Safty versus the economy


Subject: Safety versus the economy

So we are poised to return to work and play in an effort to get the economy going again.
The medical opinion is that if we enact the various safety measures such as protecting our doctors and nurses with sufficient PPE, having a proper testing system with a track and trace for those in the society who have come close to an infected person, to have a sensible measure when people are entering the country through our airports, and to keep the spare hospital capacity available for when we have a second spike in people laid low by the virus then we should be ok.
Unfortunately we have little confidence in any of the medical experts paraded each evening on our television screen nor the politicians who sign off on these preconditions. Promises have been made and broken over and over again by the politicians and our trust in the political establishment is at rock bottom.

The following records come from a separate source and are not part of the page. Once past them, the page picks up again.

(* ===== verification/Handles.v ===== *)
(** * Handles: memory handles (src/src/ipc.rs)

    [PageRange], [MemoryHandle], [HandleRegistry] and the four handle system
    calls of [ipc::syscalls].  The statics [HANDLE_REGISTRY] and
    [NEXT_HANDLE_ID] are the record [handle_state].  The loops over the pages
    of a range only compute addresses ([VirtAddr::new] and [PhysAddr::new]
    may panic); no page table is changed by the code. *)

From stdpp Require Import base sets numbers relations sorting list.
From S2P Require Import Prelude Errors X86.
Local Open Scope Z_scope.
Local Open Scope ruix_scope.

Inductive AccessRights : Type :=
| AccessRights_ReadOnly
| AccessRights_ReadWrite
| AccessRights_Execute
| AccessRights_None.

Inductive TransferMode : Type :=
| TransferMode_Ownership
| TransferMode_Shared
| TransferMode_Exclusive.

#[export] Instance AccessRights_eq_dec : EqDecision AccessRights.
Proof. solve_decision. Defined.
#[export] Instance TransferMode_eq_dec : EqDecision TransferMode.
Proof. solve_decision. Defined.

Record PageRange : Type := mkPageRange {
  start_addr : Z;
  size : Z
}.

Definition PageRange_new (start_addr size : Z) : PageRange := mkPageRange start_addr size.

Definition PageRange_page_count (r : PageRange) : result IpcError Z :=
  match checked_add_u64 (size r) 4095 with
  | None => Err IpcError_InvalidRange
  | Some checked_size =>
      if 4096 =? 0 then Err IpcError_InvalidRange else Ok (checked_size / 4096)
  end.

Definition PageRange_contains `{X86Addr} (addr : Z) (r : PageRange) : outcome bool :=
  let! end_addr := VirtAddr_add (start_addr r) (size r) in
  Ret ((start_addr r <=? addr) && (addr <? end_addr)).

Definition PageRange_is_valid (r : PageRange) : bool :=
  (start_addr r mod 4096 =? 0) && (size r mod 4096 =? 0) && (0 <? size r).

Record MemoryHandle : Type := mkMemoryHandle {
  h_id : Z;
  owner_pid : Z;
  holder_pid : Z;
  range : PageRange;
  rights : AccessRights;
  mode : TransferMode;
  active : bool;
  is_mapped : bool;
  holder_virt_addr : option Z
}.

Definition MemoryHandle_new (id owner : Z) (r : PageRange) (ri : AccessRights) (m : TransferMode)
    : MemoryHandle :=
  mkMemoryHandle id owner owner r ri m true false None.

Definition set_holder (pid : Z) (h : MemoryHandle) : MemoryHandle :=
  mkMemoryHandle (h_id h) (owner_pid h) pid (range h) (rights h) (mode h) (active h)
    (is_mapped h) (holder_virt_addr h).

Definition MemoryHandle_has_access (pid : Z) (h : MemoryHandle) : bool :=
  active h && ((pid =? owner_pid h) || (pid =? holder_pid h)).

Definition MemoryHandle_access_to_flags `{X86Flags} (h : MemoryHandle) : Z :=
  let flags := Z.lor FLAG_PRESENT FLAG_USER_ACCESSIBLE in
  match rights h with
  | AccessRights_ReadOnly => flags
  | AccessRights_ReadWrite => Z.lor flags FLAG_WRITABLE
  | AccessRights_Execute => Z.ldiff flags FLAG_NO_EXECUTE
  | AccessRights_None => 0
  end.

Definition MemoryHandle_revoke (h : MemoryHandle) : MemoryHandle :=
  mkMemoryHandle (h_id h) (owner_pid h) (holder_pid h) (range h) AccessRights_None (mode h) false
    (is_mapped h) (holder_virt_addr h).

Definition MemoryHandle_validate (h : MemoryHandle) : bool :=
  active h && PageRange_is_valid (range h) && negb (h_id h =? 0).

Definition MemoryHandle_mark_mapped (virt_addr : Z) (h : MemoryHandle) : MemoryHandle :=
  mkMemoryHandle (h_id h) (owner_pid h) (holder_pid h) (range h) (rights h) (mode h) (active h)
    true (Some virt_addr).

Definition MemoryHandle_mark_unmapped (h : MemoryHandle) : MemoryHandle :=
  mkMemoryHandle (h_id h) (owner_pid h) (holder_pid h) (range h) (rights h) (mode h) (active h)
    false None.

(** ** The registry *)

Record handle_state : Type := mkHandleState {
  handles : list MemoryHandle;
  NEXT_HANDLE_ID : Z
}.

Definition handle_state_init : handle_state := mkHandleState [] 1.

Definition HandleRegistry_allocate_handle_id (s : handle_state) : Z * handle_state :=
  (NEXT_HANDLE_ID s, mkHandleState (handles s) (wrapping_add_u64 (NEXT_HANDLE_ID s) 1)).

Definition HandleRegistry_create_handle (owner : Z) (r : PageRange) (ri : AccessRights)
    (m : TransferMode) (s : handle_state) : result IpcError Z * handle_state :=
  if negb (PageRange_is_valid r) then (Err IpcError_InvalidRange, s)
  else
    let '(handle_id, s) := HandleRegistry_allocate_handle_id s in
    let handle := MemoryHandle_new handle_id owner r ri m in
    (Ok handle_id, mkHandleState (handles s ++ [handle]) (NEXT_HANDLE_ID s)).

Definition HandleRegistry_get_handle (id : Z) (s : handle_state) : option MemoryHandle :=
  tbl_get h_id id (handles s).

(** Mutation through the reference of [get_handle_mut]. *)
Definition put_handle (id : Z) (h : MemoryHandle) (s : handle_state) : handle_state :=
  mkHandleState (tbl_upd h_id id (fun _ => h) (handles s)) (NEXT_HANDLE_ID s).

Definition HandleRegistry_revoke_handle (id : Z) (s : handle_state)
    : result IpcError unit * handle_state :=
  match HandleRegistry_get_handle id s with
  | Some h => (Ok tt, put_handle id (MemoryHandle_revoke h) s)
  | None => (Err IpcError_HandleNotFound, s)
  end.

Definition HandleRegistry_get_handles_for_process (pid : Z) (s : handle_state)
    : list MemoryHandle :=
  List.filter (fun h => owner_pid h =? pid) (handles s).

Definition HandleRegistry_get_held_handles_for_process (pid : Z) (s : handle_state)
    : list MemoryHandle :=
  List.filter (fun h => (holder_pid h =? pid) && active h) (handles s).

(** The loop of [cleanup_process_handles]: [i] only advances past an entry
    that stays; [fuel] bounds the number of rounds. *)
Fixpoint cleanup_handles_loop (fuel : nat) (pid : Z) (i : nat) (l : list MemoryHandle)
    : option (list MemoryHandle) :=
  match fuel with
  | O => None
  | S fuel' =>
      if (i <? length l)%nat then
        match l !! i with
        | None => None
        | Some h =>
            let should_remove := (owner_pid h =? pid) || (holder_pid h =? pid) in
            let l := if should_remove then <[i := MemoryHandle_revoke h]> l else l in
            if negb should_remove then cleanup_handles_loop fuel' pid (S i) l
            else cleanup_handles_loop fuel' pid i (delete i l)
        end
      else Some l
  end.

Definition HandleRegistry_cleanup_process_handles (pid : Z) (s : handle_state)
    : option handle_state :=
  (fun l => mkHandleState l (NEXT_HANDLE_ID s))
    <$> cleanup_handles_loop (S (length (handles s))) pid 0 (handles s).

Definition HandleRegistry_detect_circular_transfer (from_pid to_pid : Z) : bool :=
  from_pid =? to_pid.

(** ** The system calls *)

Section HandleCalls.
Context `{X86Addr}.

(** [for i in 0..page_count]: the virtual address of each page, from page
    [i] on; [n] pages are left. *)
Fixpoint for_pages (n : nat) (i start : Z) : outcome (list Z) :=
  match n with
  | O => Ret []
  | S n' =>
      let! off := mul_u64 i 4096 in
      let! a := add_u64 start off in
      let! virt_addr := VirtAddr_new a in
      let! rest := for_pages n' (i + 1) start in
      Ret (virt_addr :: rest)
  end.

(** The loop of [transfer_memory], which also makes up a frame per page. *)
Fixpoint transfer_frames (n : nat) (i start : Z) : outcome (list Z) :=
  match n with
  | O => Ret []
  | S n' =>
      let! off := mul_u64 i 4096 in
      let! a := add_u64 start off in
      let! virt_addr := VirtAddr_new a in
      let! b := add_u64 0x100000 off in
      let! phys := PhysAddr_new b in
      let! rest := transfer_frames n' (i + 1) start in
      Ret (frame_containing phys :: rest)
  end.

Definition sys_create_memory_handle (current_pid start sz : Z) (ri : AccessRights)
    (m : TransferMode) (s : handle_state) : result IpcError Z * handle_state :=
  HandleRegistry_create_handle current_pid (mkPageRange start sz) ri m s.

Definition sys_transfer_memory (current_pid handle_id target_pid : Z) (s : handle_state)
    : outcome (result IpcError unit * handle_state) :=
  if current_pid =? target_pid then Ret (Err IpcError_CircularTransfer, s)
  else
    match HandleRegistry_get_handle handle_id s with
    | None => Ret (Err IpcError_HandleNotFound, s)
    | Some handle =>
        if negb (owner_pid handle =? current_pid) then Ret (Err IpcError_AccessDenied, s)
        else if negb (MemoryHandle_validate handle) then Ret (Err IpcError_InvalidRange, s)
        else
          match PageRange_page_count (range handle) with
          | Err e => Ret (Err e, s)
          | Ok page_count =>
              let! phys_frames :=
                transfer_frames (Z.to_nat page_count) 0 (start_addr (range handle)) in
              Ret (Ok tt, put_handle handle_id (set_holder target_pid handle) s)
          end
    end.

Therefore when we return to work we know there will be an upturn in death from the virus and it's really a matter of how far these deaths will become acceptable and common place.
We don't analyse the dangers of a car journey or that the plane we due to fly in will crash, we assume that in a long list of medical complications we won't be on that list and  in fact throughout  life, it's optimism which keeps us going otherwise we would be crushed by a host of 'what ifs'.
The virus, and there are others heading our way, easily transferable through air travel, viruses which spend their lives in the animal kingdom but have learnt how to cross the species barrier and infect humans just as they do animals and are queuing up to inflict what is a purposeless process of cell destruction. If there there ever was such a thing as a creative scheme behind life's evolution then this seems pretty pointless.
Animals are allowed to die or are exterminated to prevent disease spreading and so a far less less draconian method such as permanently isolating the ones at high risk whilst at the same time compulsory testing is carried out when a person enters a high density environment such as a train or a bus, when they enter a shop or office or a sports arena with an immediate response if shown positive. We need a litmus test which shouts at us as soon as it turns blue, we need infra red temperature monitoring at home and in the street to tell us who has it and who hasn't. We need to adjust our sense of freedom or alternatively go to live in a society which is not as strict. We need to rearrange our priorities and if the overseas holiday is one of them, we have to accept quarantine when we get back. Sadly the general groundswell of comment coming back from business is get them back irrespective "I need to make money". The economy and making money in the short term will be the deciding factor. Ensuring safety for the population at large always did come far down the list.